Charles Darwin himself suggested (first in an early notebook, later in “On the Origin of Species”) that the history of life could be drawn as a tree — all creatures originating in a single trunk, then diverging into different lineages like major limbs, branches and twigs, with leaves of the canopy representing the multiplicity of living species. But if that simile was valid, then the prevailing tree of 1977, the orthodox image of life’s history, was wrong. It showed two major limbs arising from the trunk. According to what Woese had just announced to the world, it ought to show three.
Woese was a rebel researcher, obscure but ingenious, crotchety, driven.

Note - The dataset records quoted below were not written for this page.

(* ===== verification/Kube.v ===== *)
(** The Kubernetes API as the program sees it, and the state its controllers
    share.

    The API server, the client library and its informer caches and work queues
    are not part of the program: [KubeAPI] is an interface.  A client call is a
    value of [Call R], where [R] is the type of its result; an instance of
    [KubeAPI] says what a call returns and does to the cluster state [S].
    Nothing is assumed of [exec]: a call may fail at any time, an [Update] may
    be committed although it reports an error, a cache may be stale.

    The controllers run concurrently with one another and share the allocator.
    [others] is what they do between two operations of the code that is being
    modelled; theorems state as a hypothesis what they rely on.

    [World] also records every call the program makes, with the allocator at
    that moment and the result, so that properties can speak of what is written
    when. *)

From S2P Require Import Prelude GoStd NetIP NetIPFacts Ipam IpamSpec IpamCorrect ApiTypes.

(** What an informer hands to an event handler: an object, the last known state
    of a deleted one, which may be of another type, or something else. *)
Inductive Informed (T : Type) :=
| Obj (x : T)
| Tombstone (x : option T)
| Unknown.
Arguments Obj {T}.
Arguments Tombstone {T}.
Arguments Unknown {T}.

(** A project of Rancher: its objects live in a namespace of its own cluster,
    which other projects of that cluster share. *)
Record Project := mkProject { proj_Name : string; proj_Namespace : string }.

(** A watch event: an error, which may carry a status, or an object, which may
    be of another type. *)
Inductive WatchEvent :=
| WatchError (status : option error)
| WatchObject (fip : option FloatingIP).

(** ** Calls *)

Inductive Call : Type → Type :=
(* clientset, floating IPs *)
| GetFIP (ns name : string) : Call FloatingIP
| ListFIPs (ns : string) (matching : list (string * string)) : Call (list FloatingIP)
| CreateFIP (generateName : string) (fip : FloatingIP) : Call FloatingIP
| UpdateFIP (fip : FloatingIP) : Call FloatingIP
| UpdateStatusFIP (fip : FloatingIP) : Call FloatingIP
| ApplyFIPFinalizers (ns name : string) (finalizers : list string) : Call FloatingIP
| DeleteFIP (ns name : string) : Call unit
(* the events a watch of one floating IP delivers until it ends *)
| WatchFIP (ns name resourceVersion : string) : Call (list WatchEvent)
(* clientset, pools and quotas *)
| GetPool (name : string) : Call FloatingIPPool
| UpdateStatusPool (pool : FloatingIPPool) : Call FloatingIPPool
| GetQuota (name : string) : Call FloatingIPProjectQuota
| UpdateQuota (quota : FloatingIPProjectQuota) : Call FloatingIPProjectQuota
| UpdateStatusQuota (quota : FloatingIPProjectQuota) : Call FloatingIPProjectQuota
(* Rancher's projects, [None] if the list does not convert, and secrets *)
| ListProjects : Call (option (list Project))
| GetSecret (ns name : string) : Call (gmap string string)
(* the context of a request: [ctx.Err()], and a sleep, which fails with
   [ctx.Err()] if the context ends first *)
| CtxErr : Call unit
| SleepWithContext (delay : time) : Call unit
(* informer caches *)
| ListerGetFIP (ns name : string) : Call FloatingIP
| ListerListFIPs (selector : option (string * string)) : Call (list FloatingIP)
| ListerGetPool (name : string) : Call FloatingIPPool
| ListerGetQuota (name : string) : Call FloatingIPProjectQuota
(* work queues *)
| QueueAdd (key : string) : Call unit
| QueueAddRateLimited (key : string) : Call unit
| QueueAddAfter (key : string) (delay : time) : Call unit
| QueueForget (key : string) : Call unit
| QueueDone (key : string) : Call unit.

(** A call that was made: the allocator at that moment, the call, its result. *)
Record Event := mkEvent {
  ev_alloc : IPAllocator;
  ev_type : Type;
  ev_call : Call ev_type;
  ev_result : res ev_type
}.
Arguments mkEvent _ {ev_type} _ _.

(** The cache returned this list. *)
Definition listed (selector : option (string * string)) (fips : list FloatingIP) (ev : Event) : Prop :=
  match ev_call ev in Call T return res T → Prop with
  | ListerListFIPs sel => λ r, sel = selector ∧ r = Ok fips
  | _ => λ _, False
  end (ev_result ev).

Record World (S : Type) := mkWorld {
  kube : S;
  alloc : IPAllocator;
  retries : gmap string Z;     (* the quota controller's [cascadeRetries] *)
  events : list Event          (* newest first *)
}.
Arguments mkWorld {S}.
Arguments kube {S}.
Arguments alloc {S}.
Arguments retries {S}.
Arguments events {S}.

Class KubeAPI (S : Type) := {
  exec : ∀ {R : Type}, Call R → S → res R * S;
  others : S → IPAllocator → S * IPAllocator;
  Now : S → time * S;
  (* [rand.Int(rand.Reader, max)] *)
  rand_Int : Z → S → option Z * S;
  (* [cache.SplitMetaNamespaceKey] *)
  SplitMetaNamespaceKey : string → res (string * string);
  (* [retry.RetryOnConflict]: the backoff is a number of steps and a time *)
  RetryOnConflict : ∀ {A : Type}, (World S → res A * World S) → World S → res A * World S
}.

(** [RetryOnConflict] runs the function until it returns anything but a
    conflict, or gives up with the last conflict.  A variable that the closure
    of the source assigns when it succeeds is the result here. *)
Inductive retried {S A} (fn : M (World S) (res A)) : World S → res A → World S → Prop :=
| retried_last w r w' : fn w = (r, w') → retried fn w r w'
| retried_again w e w1 r w' :
    fn w = (Err e, w1) → IsConflict e = true → retried fn w1 r w' → retried fn w r w'.

Class RetrySpec (S : Type) `{KubeAPI S} : Prop :=
  RetryOnConflict_spec : ∀ A (fn : M (World S) (res A)) w,
    retried fn w (RetryOnConflict fn w).1 (RetryOnConflict fn w).2.

Section Kube.
Context {S : Type} `{HKube : KubeAPI S, HRange : MapRange, HText : NetErrText}.
#[local] Open Scope go_scope.

Definition interfere : M (World S) unit := λ w,
  let '(k, a) := others (kube w) (alloc w) in (tt, mkWorld k a (retries w) (events w)).

(** One client call, after whatever the rest of the system did meanwhile. *)
Definition api {R} (c : Call R) : M (World S) (res R) := λ w,
  let w := (interfere w).2 in
  let '(r, k) := exec c (kube w) in
  (r, mkWorld k (alloc w) (retries w) (mkEvent (alloc w) c r :: events w)).

(** One call on the shared allocator. *)
Definition ipam_call {R} (f : IPAllocator → R * IPAllocator) : M (World S) R := λ w,
  let w := (interfere w).2 in
  let '(r, a) := f (alloc w) in (r, mkWorld (kube w) a (retries w) (events w)).

Definition now : M (World S) time := λ w,
  let '(t, k) := Now (kube w) in (t, mkWorld k (alloc w) (retries w) (events w)).

Definition draw (max : Z) : M (World S) (option Z) := λ w,
  let '(n, k) := rand_Int max (kube w) in (n, mkWorld k (alloc w) (retries w) (events w)).

Definition panic (msg : string) : error := mkErr KPanic msg.

(** [pkg/util/util.go] *)
Definition charset : string := "abcdefghijklmnopqrstuvwxyzABCDEFGHIJKLMNOPQRSTUVWXYZ0123456789".

(** The string built so far is extended one character a round; if the random
    source fails the index is the length of the charset, out of range. *)
Fixpoint GenerateRandomString (length : nat) : M (World S) (res string) :=
  match length with
  | O => ret (Ok "")
  | Datatypes.S length =>
      let! n := draw (Z.of_nat (String.length charset)) in
      let i := match n with Some n => Z.to_nat n | None => String.length charset end in
      match String.get i charset with
      | None => ret (Err (panic "index out of range"))
      | Some c =>
          try! rest := GenerateRandomString length else e => ret (Err e) in
          ret (Ok (String c rest))
      end
  end.

(** ** [processNextWorkItem], the same in every controller

    [obj] is what [workqueue.Get] returned, [None] after shutdown; an item that
    is not a string is dropped.  An error requeues the item with a rate limit, a
    panic only runs the deferred [Done]. *)
Definition finish_item (key : string) (r : res unit) : M (World S) bool :=
  match r with
  | Err e =>
      if bool_decide (err_kind e = KPanic) then api (QueueDone key) ;;; ret true
      else api (QueueAddRateLimited key) ;;; api (QueueDone key) ;;; ret true
  | Ok _ => api (QueueForget key) ;;; api (QueueDone key) ;;; ret true
  end.

Definition processNextWorkItem (syncHandler : string → M (World S) (res unit))
    (obj : option (string + string)) : M (World S) bool :=
  match obj with
  | None => ret false
  | Some (inr other) =>
      api (QueueForget other) ;;; api (QueueDone other) ;;; ret true
  | Some (inl key) => let! r := syncHandler key in finish_item key r
  end.

(** Nothing at all is asked of the rest of the system. *)
Definition anything (a a' : IPAllocator) : Prop := True.

#[export] Instance anything_preorder : PreOrder anything.
Proof. by split. Qed.

Lemma others_anything (k : S) (a : IPAllocator) : anything a (others k a).2.
Proof. done. Qed.

(** ** Reasoning about interleaved code

    [rel] relates two states of the allocator between which only the rest of
    the system, or calls [rel] allows, were made.  [quiet R w w'] says that the
    code between [w] and [w'] changed the allocator within [rel] and that every
    call it made satisfies [R]; [quietly] lifts it to programs started in a
    state of the allocator that satisfies [Pre]. *)

Section Quiet.
Context (rel : IPAllocator → IPAllocator → Prop) `{!PreOrder rel}.
Context (Hothers : ∀ k a, rel a (others k a).2).

Definition quiet (R : Event → Prop) (w w' : World S) : Prop :=
  rel (alloc w) (alloc w') ∧ ∃ l, events w' = l ++ events w ∧ Forall R l.

Definition quietly {A} (Pre : IPAllocator → Prop) (R : Event → Prop) (m : M (World S) A) : Prop :=
  ∀ w, Pre (alloc w) → quiet R w (m w).2.

(** [Pre] survives whatever [rel] allows. *)
Definition closed (Pre : IPAllocator → Prop) : Prop := ∀ a a', Pre a → rel a a' → Pre a'.

Lemma quiet_refl R w : quiet R w w.
Proof. split; [done | by exists []]. Qed.

Lemma quiet_trans R w1 w2 w3 : quiet R w1 w2 → quiet R w2 w3 → quiet R w1 w3.
Proof.
  intros [H1 (l1 & He1 & Hl1)] [H2 (l2 & He2 & Hl2)]. split; [by etrans|].
  exists (l2 ++ l1). rewrite He2, He1, app_assoc. split; [done | by apply Forall_app].
Qed.

Lemma quiet_weaken (R R' : Event → Prop) w w' : (∀ e, R e → R' e) → quiet R w w' → quiet R' w w'.
Proof. intros Hi [H1 (l & He & Hl)]. split; [done|]. exists l. split; [done | by eapply Forall_impl]. Qed.

Lemma interfere_rel w : rel (alloc w) (alloc (interfere w).2) ∧ events (interfere w).2 = events w.
Proof.
  unfold interfere. pose proof (Hothers (kube w) (alloc w)) as Ho.
  destruct (others (kube w) (alloc w)). done.
Qed.

Lemma api_step {R} (c : Call R) w r w' :
  api c w = (r, w') → rel (alloc w) (alloc w') ∧ events w' = mkEvent (alloc w') c r :: events w.
Proof.
  unfold api. destruct (interfere_rel w) as [Hr He]. destruct (interfere w) as [[] w1]. simpl in *.
  destruct (exec c (kube w1)). intros ?. simplify_eq/=. by rewrite He.
Qed.

Lemma ipam_step {A} (f : IPAllocator → A * IPAllocator) w r w' :
  ipam_call f w = (r, w') → ∃ a, rel (alloc w) a ∧ f a = (r, alloc w') ∧ events w' = events w.
Proof.
  unfold ipam_call. destruct (interfere_rel w) as [Hr He]. destruct (interfere w) as [[] w1]. simpl in *.
  destruct (f (alloc w1)) eqn:Hf. intros ?. simplify_eq/=. eauto.
Qed.

Lemma quietly_ret {A} Pre R (x : A) : quietly Pre R (ret x).
Proof. intros w _. apply quiet_refl. Qed.

Lemma quietly_bind {A B} Pre R (m : M (World S) A) (f : A → M (World S) B) :
  closed Pre → quietly Pre R m → (∀ x, quietly Pre R (f x)) → quietly Pre R (bind m f).
Proof.
  intros Hc Hm Hf w Hw. unfold bind. specialize (Hm w Hw). destruct (m w) as [x w1]. simpl in Hm.
  eapply quiet_trans; [done|]. apply Hf. eapply Hc; [done | apply Hm].
Qed.

Lemma quietly_api {A} Pre R (c : Call A) :
  closed Pre → (∀ a r, Pre a → R (mkEvent a c r)) → quietly Pre R (api c).
Proof.
  intros Hc HR w Hw. destruct (api c w) as [r w'] eqn:Ha. apply api_step in Ha as [Hr He]. simpl.
  split; [done|]. exists [mkEvent (alloc w') c r]. split; [done|]. constructor; [|done].
  apply HR. by eapply Hc.
Qed.

Lemma quietly_ipam {A} Pre R (f : IPAllocator → A * IPAllocator) :
  closed Pre → (∀ a, Pre a → rel a (f a).2) → quietly Pre R (ipam_call f).
Proof.
  intros Hc Hf w Hw. destruct (ipam_call f w) as [r w'] eqn:Ha.
  apply ipam_step in Ha as (a & Hr & He & Hev). simpl. split.
  - etrans; [done|]. specialize (Hf a). rewrite He in Hf. apply Hf. by eapply Hc.
  - exists []. by rewrite Hev.
Qed.

Lemma quietly_now Pre R : quietly Pre R now.
Proof. intros w _. unfold now. destruct (Now (kube w)). split; [done | by exists []]. Qed.

Lemma quietly_draw Pre R max : quietly Pre R (draw max).
Proof. intros w _. unfold draw. destruct (rand_Int max (kube w)). split; [done | by exists []]. Qed.

Lemma quietly_random Pre R n : closed Pre → quietly Pre R (GenerateRandomString n).
Proof.
  intros Hc. induction n as [|n IH]; cbn [GenerateRandomString]; [apply quietly_ret|].
  apply quietly_bind; [done | apply quietly_draw|]. intros d. case_match; [|apply quietly_ret].
  apply quietly_bind; [done | done|]. intros [?|?]; apply quietly_ret.
Qed.

Lemma quietly_retry `{!RetrySpec S} {A} Pre R (fn : M (World S) (res A)) :
  closed Pre → quietly Pre R fn → quietly Pre R (RetryOnConflict fn).
Proof.
  intros Hc Hfn w Hw. pose proof (RetryOnConflict_spec A fn w) as Hret.
  induction Hret as [w r w' Hl|w e w1 r w' Hl _ _ IH].
  - specialize (Hfn w Hw). by rewrite Hl in Hfn.
  - specialize (Hfn w Hw). rewrite Hl in Hfn. eapply quiet_trans; [done|].
    apply IH. eapply Hc; [done | apply Hfn].
Qed.

End Quiet.
End Kube.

He had his Warholian 15 minutes of fame on the front page of The Times, and then disappeared back into his lab in Urbana, scarcely touched by popular limelight throughout the remaining 35 years of his career. But he is the most important biologist of the 20th century that you’ve never heard of. He asked profound questions that few other scientists had asked. He created a method — clumsy and dangerous, but effective — for answering those questions. And in the process, he effectively founded a new branch of science.
It began with a casual suggestion made to Woese by Francis Crick, the co-discoverer of DNA’s structure, who mentioned passingly in a scientific paper that certain long molecules in living creatures, because they are built of multiple small units, coded in sequences that change gradually over time, could serve as signatures of the relatedness between one form of life and another. The more similar the sequence, the closer the relative. In other words, comparing such molecules could reveal phylogeny. The new branch of science is called molecular phylogenetics. Wrinkle your nose at that fancy phrase, if you will, and I’ll wrinkle with you, but in fact what it means is fairly simple: reading the ancient history of life from the different sequences built into such molecules. The molecules mainly in question were DNA, RNA and a few select proteins. Carried far beyond Woese and his lab, these efforts have brought unexpected and unimaginable discoveries, fundamentally reshaping what we think we know about life’s history, the process of evolution and the functional parts of living beings, including ourselves.
Woese vanished into his lab, but his insights and methods, and his successors in applying them, have produced in particular one cardinal revelation: The tree of life is not a tree. That old metaphor is obsolete. Life’s history has been far more tangled. [Continue reading…]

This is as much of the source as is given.